Data for the task START

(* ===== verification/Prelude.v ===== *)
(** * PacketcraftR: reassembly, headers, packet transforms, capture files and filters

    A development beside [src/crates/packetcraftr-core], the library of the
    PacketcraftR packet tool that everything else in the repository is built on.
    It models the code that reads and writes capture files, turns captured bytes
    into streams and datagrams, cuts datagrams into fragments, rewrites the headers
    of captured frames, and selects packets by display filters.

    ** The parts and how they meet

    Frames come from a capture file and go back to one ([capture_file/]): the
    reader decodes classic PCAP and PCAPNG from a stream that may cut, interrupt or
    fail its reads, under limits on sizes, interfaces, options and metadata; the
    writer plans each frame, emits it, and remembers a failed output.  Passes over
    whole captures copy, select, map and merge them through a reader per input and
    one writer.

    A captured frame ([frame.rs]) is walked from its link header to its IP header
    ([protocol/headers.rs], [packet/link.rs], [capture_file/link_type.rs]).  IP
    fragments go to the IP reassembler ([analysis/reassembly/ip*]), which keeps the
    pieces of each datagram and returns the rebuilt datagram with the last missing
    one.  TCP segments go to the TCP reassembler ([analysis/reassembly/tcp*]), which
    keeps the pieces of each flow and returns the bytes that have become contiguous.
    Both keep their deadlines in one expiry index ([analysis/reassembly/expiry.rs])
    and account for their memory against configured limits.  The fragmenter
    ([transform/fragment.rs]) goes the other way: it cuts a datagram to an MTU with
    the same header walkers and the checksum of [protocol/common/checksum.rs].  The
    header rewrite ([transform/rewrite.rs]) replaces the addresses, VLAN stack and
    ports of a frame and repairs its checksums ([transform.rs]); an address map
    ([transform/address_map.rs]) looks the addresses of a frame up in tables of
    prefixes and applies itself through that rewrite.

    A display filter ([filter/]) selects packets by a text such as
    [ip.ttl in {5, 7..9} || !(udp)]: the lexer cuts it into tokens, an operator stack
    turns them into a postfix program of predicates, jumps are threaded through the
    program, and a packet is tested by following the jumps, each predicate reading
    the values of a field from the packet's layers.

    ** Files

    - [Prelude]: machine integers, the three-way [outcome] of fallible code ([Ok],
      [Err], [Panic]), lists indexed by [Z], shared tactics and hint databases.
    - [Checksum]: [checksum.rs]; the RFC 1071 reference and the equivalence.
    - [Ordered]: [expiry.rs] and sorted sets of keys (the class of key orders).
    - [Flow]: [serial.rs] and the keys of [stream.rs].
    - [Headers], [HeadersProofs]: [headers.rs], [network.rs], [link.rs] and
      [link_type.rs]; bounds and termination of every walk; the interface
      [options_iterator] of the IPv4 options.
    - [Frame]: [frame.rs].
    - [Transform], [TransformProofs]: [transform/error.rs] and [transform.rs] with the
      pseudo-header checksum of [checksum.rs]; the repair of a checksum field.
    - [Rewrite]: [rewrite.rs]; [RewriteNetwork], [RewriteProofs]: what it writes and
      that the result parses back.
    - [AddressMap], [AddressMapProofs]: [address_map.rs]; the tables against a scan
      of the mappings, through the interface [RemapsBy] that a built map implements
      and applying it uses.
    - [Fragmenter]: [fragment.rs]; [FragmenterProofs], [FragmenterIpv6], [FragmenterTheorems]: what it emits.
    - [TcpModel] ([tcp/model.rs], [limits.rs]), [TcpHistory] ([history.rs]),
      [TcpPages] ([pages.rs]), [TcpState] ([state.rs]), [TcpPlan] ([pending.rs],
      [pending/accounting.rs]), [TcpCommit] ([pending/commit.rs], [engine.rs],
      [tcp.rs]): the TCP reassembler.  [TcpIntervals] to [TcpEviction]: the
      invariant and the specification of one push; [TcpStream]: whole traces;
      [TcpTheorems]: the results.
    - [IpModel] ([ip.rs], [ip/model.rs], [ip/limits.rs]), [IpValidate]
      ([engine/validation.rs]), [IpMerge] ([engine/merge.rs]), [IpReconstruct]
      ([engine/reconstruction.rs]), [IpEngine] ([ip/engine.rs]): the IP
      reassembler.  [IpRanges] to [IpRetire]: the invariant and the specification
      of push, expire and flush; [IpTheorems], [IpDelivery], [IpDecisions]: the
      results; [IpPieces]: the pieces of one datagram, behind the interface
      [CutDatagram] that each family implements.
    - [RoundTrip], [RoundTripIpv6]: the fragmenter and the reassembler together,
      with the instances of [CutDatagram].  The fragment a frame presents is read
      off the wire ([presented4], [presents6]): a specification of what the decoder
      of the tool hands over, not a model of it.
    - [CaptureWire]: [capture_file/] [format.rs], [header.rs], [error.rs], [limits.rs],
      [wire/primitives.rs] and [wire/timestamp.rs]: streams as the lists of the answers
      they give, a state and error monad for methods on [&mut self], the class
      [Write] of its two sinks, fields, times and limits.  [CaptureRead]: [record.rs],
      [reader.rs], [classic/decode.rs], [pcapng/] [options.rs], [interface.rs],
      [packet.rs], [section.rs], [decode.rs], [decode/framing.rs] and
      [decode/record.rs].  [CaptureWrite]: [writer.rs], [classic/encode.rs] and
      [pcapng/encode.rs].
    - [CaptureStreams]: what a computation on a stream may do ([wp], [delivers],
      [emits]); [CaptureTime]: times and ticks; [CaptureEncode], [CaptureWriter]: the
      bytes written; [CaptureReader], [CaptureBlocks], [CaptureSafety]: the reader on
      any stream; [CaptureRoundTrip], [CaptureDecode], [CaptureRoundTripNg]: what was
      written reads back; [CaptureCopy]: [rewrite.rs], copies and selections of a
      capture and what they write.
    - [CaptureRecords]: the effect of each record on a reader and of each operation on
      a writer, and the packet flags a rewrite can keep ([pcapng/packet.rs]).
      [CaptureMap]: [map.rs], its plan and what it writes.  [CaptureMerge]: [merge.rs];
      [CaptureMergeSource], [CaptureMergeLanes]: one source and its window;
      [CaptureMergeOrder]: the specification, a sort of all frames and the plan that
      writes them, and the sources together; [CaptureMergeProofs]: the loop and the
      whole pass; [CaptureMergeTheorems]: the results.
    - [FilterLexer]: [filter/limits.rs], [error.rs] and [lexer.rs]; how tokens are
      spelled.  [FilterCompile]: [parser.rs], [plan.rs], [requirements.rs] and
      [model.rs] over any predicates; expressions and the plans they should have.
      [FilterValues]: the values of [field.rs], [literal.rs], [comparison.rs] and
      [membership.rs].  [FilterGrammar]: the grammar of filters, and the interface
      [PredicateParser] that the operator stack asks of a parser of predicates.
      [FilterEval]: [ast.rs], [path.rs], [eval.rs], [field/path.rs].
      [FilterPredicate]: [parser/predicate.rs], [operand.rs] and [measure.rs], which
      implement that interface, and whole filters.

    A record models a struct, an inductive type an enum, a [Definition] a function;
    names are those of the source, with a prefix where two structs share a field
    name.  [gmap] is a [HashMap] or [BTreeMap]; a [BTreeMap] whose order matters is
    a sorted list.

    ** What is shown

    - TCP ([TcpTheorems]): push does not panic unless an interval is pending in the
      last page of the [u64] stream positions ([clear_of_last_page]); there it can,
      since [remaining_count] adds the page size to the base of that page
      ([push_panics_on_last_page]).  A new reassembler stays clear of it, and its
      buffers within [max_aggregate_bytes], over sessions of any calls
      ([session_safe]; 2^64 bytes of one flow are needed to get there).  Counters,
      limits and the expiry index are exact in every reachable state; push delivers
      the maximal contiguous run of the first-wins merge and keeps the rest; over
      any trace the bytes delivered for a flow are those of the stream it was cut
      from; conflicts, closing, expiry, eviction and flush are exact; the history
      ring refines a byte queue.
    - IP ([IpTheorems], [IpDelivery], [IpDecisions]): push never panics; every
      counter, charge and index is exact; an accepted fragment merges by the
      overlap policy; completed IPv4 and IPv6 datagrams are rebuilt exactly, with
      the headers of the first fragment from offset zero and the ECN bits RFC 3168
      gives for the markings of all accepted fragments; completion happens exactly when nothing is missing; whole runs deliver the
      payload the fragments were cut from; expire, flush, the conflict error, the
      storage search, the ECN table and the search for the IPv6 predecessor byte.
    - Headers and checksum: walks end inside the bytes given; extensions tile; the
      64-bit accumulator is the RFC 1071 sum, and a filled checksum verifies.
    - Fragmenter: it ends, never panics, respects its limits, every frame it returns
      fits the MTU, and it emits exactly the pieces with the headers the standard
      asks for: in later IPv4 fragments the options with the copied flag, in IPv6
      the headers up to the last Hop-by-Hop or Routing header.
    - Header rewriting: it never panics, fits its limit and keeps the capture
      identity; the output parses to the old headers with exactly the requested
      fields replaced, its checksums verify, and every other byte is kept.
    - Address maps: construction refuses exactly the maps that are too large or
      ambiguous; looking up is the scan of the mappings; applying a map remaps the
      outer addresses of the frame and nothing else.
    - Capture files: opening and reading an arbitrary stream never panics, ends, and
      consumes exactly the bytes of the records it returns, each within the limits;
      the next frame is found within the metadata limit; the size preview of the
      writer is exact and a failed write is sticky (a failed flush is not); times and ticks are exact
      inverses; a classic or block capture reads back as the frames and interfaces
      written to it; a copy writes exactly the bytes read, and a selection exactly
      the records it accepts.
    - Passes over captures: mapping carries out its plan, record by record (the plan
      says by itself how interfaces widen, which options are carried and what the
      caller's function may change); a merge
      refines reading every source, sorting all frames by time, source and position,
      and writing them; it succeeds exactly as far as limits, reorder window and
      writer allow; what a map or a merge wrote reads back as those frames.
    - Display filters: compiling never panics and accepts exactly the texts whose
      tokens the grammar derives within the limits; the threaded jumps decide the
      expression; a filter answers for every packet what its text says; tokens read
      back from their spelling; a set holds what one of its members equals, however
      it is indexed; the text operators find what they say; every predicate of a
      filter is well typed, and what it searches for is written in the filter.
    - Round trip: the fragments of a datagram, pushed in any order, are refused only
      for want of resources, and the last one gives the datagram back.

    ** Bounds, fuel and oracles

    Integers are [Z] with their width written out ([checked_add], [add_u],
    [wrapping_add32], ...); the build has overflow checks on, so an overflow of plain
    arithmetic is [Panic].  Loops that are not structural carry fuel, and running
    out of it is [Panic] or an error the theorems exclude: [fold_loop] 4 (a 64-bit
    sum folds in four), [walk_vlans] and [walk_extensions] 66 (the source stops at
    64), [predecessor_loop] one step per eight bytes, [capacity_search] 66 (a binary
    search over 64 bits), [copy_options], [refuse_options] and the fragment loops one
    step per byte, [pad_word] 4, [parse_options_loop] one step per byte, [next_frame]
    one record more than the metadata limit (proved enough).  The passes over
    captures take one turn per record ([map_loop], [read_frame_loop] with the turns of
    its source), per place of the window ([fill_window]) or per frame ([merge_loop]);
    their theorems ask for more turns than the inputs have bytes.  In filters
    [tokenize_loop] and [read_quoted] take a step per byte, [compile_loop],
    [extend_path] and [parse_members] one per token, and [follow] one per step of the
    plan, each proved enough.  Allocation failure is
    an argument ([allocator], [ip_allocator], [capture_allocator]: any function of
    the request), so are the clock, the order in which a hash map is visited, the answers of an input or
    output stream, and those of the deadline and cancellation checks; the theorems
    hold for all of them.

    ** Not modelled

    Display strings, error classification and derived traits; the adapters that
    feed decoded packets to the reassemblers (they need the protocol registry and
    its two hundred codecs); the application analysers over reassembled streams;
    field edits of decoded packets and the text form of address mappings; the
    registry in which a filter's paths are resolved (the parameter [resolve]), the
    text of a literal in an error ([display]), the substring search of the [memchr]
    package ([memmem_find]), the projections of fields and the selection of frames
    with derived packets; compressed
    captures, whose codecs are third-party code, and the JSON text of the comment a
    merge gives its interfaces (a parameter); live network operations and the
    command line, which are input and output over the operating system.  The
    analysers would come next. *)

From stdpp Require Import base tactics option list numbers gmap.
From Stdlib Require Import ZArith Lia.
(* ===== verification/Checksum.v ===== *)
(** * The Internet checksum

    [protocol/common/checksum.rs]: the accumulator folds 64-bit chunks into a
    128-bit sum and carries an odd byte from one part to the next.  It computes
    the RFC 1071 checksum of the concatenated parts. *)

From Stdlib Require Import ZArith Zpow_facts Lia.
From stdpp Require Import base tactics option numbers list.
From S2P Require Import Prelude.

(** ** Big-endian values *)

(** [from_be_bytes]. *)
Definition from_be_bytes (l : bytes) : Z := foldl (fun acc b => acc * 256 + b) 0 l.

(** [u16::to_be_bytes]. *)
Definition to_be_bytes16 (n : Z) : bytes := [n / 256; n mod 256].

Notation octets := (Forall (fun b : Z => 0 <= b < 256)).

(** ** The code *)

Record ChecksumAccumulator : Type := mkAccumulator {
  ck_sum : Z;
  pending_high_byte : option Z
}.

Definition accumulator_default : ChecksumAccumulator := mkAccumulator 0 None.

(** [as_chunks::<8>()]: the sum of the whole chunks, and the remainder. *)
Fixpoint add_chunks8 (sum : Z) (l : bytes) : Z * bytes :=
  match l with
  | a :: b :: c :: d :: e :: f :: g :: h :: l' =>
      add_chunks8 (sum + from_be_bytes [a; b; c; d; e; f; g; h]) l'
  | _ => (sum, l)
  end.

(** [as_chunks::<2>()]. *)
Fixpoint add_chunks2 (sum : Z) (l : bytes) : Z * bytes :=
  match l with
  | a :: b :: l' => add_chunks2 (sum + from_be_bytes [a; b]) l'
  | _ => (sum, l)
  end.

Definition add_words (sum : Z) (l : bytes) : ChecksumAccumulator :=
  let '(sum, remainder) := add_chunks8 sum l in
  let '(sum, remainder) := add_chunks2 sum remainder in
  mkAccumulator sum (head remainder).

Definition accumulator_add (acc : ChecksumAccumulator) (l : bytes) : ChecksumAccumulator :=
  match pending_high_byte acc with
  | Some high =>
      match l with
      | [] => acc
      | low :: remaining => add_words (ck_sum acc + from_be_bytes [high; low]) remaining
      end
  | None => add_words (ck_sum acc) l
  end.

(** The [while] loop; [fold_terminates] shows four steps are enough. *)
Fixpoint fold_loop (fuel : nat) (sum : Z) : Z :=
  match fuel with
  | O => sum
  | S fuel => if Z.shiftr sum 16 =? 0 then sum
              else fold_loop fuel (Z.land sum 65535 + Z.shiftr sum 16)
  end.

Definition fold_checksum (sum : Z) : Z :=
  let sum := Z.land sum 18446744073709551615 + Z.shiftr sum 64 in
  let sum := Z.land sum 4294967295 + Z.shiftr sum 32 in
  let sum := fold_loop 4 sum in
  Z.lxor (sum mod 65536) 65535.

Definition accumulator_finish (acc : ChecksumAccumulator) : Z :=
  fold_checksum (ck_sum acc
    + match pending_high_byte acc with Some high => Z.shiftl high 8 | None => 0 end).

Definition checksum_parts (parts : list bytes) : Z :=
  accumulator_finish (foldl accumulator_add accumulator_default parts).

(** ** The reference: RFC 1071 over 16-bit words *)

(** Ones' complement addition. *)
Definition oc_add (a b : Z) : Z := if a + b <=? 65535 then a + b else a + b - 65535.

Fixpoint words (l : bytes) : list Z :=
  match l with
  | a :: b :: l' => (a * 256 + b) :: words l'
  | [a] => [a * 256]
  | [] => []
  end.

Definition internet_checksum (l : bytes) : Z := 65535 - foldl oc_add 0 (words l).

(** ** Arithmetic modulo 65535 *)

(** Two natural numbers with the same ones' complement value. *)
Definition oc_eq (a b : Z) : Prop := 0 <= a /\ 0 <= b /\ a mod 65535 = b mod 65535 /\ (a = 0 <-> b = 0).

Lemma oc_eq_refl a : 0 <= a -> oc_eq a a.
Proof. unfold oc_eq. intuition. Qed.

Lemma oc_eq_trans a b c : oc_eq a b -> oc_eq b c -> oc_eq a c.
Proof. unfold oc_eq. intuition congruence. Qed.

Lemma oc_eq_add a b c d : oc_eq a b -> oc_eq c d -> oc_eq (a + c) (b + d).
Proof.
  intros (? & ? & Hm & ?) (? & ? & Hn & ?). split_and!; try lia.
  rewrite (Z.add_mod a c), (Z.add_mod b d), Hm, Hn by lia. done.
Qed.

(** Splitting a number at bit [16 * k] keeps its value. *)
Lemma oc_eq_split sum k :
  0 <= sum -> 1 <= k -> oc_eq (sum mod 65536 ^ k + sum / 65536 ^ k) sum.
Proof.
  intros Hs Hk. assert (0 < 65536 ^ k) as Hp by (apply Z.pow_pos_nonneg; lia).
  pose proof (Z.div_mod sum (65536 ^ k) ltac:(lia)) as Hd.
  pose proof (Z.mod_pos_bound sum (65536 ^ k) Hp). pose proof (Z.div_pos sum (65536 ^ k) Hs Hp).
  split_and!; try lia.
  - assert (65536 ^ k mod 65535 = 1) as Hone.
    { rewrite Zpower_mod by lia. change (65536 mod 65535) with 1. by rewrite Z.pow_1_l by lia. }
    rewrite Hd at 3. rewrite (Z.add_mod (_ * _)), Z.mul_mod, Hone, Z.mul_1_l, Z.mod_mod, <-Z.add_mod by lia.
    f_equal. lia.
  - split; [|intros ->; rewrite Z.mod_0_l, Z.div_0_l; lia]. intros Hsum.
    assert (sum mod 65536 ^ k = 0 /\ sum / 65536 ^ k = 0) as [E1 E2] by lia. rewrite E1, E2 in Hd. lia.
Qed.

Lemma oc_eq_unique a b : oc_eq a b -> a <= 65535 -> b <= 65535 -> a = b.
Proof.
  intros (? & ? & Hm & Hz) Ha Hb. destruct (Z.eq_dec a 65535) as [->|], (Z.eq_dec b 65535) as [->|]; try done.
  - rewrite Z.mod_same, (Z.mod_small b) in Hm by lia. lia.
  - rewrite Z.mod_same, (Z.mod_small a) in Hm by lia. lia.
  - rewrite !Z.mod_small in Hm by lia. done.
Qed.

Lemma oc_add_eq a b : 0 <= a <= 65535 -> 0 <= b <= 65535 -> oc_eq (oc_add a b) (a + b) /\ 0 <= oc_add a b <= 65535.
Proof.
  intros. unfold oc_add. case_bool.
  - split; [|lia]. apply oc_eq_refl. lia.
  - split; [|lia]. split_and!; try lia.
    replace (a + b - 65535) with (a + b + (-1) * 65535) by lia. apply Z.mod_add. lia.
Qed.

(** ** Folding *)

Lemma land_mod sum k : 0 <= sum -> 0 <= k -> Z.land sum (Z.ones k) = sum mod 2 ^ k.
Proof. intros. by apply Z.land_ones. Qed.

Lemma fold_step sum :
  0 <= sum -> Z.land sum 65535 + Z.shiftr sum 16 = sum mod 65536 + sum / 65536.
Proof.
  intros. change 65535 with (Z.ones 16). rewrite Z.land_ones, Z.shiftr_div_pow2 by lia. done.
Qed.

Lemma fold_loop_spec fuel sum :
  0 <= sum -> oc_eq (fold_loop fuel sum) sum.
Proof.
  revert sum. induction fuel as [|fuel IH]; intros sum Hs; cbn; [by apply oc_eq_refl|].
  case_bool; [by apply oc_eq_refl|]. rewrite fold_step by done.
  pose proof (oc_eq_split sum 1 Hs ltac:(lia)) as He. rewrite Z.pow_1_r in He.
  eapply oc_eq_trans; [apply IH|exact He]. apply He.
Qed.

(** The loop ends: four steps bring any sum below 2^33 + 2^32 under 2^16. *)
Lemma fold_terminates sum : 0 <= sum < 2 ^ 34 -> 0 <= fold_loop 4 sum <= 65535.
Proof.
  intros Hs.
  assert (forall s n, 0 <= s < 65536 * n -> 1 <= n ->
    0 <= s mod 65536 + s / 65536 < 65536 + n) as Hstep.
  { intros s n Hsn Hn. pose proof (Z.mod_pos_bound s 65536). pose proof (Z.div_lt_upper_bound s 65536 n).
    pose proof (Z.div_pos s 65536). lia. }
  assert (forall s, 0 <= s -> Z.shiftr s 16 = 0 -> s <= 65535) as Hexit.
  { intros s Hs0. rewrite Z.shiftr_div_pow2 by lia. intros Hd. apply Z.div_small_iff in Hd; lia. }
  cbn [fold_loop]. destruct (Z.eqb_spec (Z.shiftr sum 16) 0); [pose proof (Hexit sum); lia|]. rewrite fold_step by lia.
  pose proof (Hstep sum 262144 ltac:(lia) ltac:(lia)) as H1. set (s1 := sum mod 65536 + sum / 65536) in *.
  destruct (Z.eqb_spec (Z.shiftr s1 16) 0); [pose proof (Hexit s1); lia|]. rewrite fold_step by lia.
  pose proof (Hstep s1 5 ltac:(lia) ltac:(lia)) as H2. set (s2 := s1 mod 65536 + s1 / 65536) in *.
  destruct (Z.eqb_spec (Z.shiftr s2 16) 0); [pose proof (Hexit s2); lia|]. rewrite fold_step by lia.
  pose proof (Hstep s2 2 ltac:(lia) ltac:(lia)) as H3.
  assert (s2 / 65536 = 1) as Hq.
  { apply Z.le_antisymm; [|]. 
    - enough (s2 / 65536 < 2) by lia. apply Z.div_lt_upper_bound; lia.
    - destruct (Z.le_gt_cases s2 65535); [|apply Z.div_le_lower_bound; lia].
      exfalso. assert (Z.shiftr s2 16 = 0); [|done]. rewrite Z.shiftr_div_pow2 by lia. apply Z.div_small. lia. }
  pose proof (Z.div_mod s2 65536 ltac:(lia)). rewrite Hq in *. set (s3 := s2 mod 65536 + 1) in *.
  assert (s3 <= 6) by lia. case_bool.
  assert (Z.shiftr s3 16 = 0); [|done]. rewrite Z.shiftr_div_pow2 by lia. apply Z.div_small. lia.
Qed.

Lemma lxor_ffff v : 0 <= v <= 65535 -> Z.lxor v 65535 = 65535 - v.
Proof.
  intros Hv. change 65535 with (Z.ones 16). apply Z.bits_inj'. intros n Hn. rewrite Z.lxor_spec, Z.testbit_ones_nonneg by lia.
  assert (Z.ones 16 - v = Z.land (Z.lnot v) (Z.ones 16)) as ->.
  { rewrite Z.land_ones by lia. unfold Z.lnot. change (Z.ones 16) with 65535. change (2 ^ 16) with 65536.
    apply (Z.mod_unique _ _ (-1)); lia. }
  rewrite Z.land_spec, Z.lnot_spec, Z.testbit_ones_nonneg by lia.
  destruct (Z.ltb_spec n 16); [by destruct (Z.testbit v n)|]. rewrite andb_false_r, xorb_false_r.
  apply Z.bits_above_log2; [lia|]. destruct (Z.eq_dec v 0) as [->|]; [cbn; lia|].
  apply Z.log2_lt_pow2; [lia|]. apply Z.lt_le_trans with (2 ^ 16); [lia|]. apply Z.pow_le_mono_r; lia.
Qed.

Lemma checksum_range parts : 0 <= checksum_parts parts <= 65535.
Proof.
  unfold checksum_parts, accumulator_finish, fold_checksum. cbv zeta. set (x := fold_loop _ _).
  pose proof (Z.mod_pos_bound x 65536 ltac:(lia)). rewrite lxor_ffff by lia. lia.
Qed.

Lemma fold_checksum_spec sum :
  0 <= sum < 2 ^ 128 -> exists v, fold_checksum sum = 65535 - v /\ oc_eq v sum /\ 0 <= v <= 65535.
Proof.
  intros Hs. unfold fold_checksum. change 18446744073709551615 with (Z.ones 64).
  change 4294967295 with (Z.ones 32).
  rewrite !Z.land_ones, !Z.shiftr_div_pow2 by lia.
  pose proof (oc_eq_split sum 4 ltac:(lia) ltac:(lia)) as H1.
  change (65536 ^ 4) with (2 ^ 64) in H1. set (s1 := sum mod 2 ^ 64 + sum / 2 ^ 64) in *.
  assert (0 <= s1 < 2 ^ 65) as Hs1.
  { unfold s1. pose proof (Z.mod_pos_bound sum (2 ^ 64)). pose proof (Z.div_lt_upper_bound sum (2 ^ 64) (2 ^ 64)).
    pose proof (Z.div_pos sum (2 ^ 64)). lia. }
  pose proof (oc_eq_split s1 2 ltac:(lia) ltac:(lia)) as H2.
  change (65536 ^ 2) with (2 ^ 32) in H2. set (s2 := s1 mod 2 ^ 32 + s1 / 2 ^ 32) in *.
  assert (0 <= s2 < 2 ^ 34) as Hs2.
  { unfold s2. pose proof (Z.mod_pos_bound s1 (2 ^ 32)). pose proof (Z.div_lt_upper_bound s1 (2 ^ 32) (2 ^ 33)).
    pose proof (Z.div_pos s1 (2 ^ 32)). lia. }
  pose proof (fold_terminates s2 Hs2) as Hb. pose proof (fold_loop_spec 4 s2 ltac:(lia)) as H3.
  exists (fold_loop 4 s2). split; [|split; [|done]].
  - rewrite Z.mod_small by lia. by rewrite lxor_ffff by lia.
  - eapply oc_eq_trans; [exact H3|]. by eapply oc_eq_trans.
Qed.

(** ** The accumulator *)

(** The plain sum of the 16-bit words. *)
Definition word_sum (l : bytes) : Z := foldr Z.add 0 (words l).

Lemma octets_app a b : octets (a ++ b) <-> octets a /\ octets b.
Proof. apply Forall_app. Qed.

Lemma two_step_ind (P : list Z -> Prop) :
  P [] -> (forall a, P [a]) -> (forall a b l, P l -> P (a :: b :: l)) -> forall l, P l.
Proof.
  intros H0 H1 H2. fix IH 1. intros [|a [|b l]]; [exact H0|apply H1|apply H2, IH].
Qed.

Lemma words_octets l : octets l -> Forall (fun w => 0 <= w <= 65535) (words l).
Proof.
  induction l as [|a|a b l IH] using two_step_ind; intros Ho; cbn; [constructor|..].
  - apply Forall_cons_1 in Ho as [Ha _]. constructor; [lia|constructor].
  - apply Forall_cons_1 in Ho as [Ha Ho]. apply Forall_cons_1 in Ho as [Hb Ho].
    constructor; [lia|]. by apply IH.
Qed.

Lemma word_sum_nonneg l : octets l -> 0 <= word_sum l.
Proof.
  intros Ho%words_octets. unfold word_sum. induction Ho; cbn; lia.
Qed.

Data for the task END

#### What is required:
Retype the entries above exactly, but only from the line containing "([transform/fragment.rs]) goes the" through the line containing "header rewrite ([transform/rewrite.rs])", both included.

#### Completed exercise:
    ([transform/fragment.rs]) goes the other way: it cuts a datagram to an MTU with
    the same header walkers and the checksum of [protocol/common/checksum.rs].  The
    header rewrite ([transform/rewrite.rs]) replaces the addresses, VLAN stack and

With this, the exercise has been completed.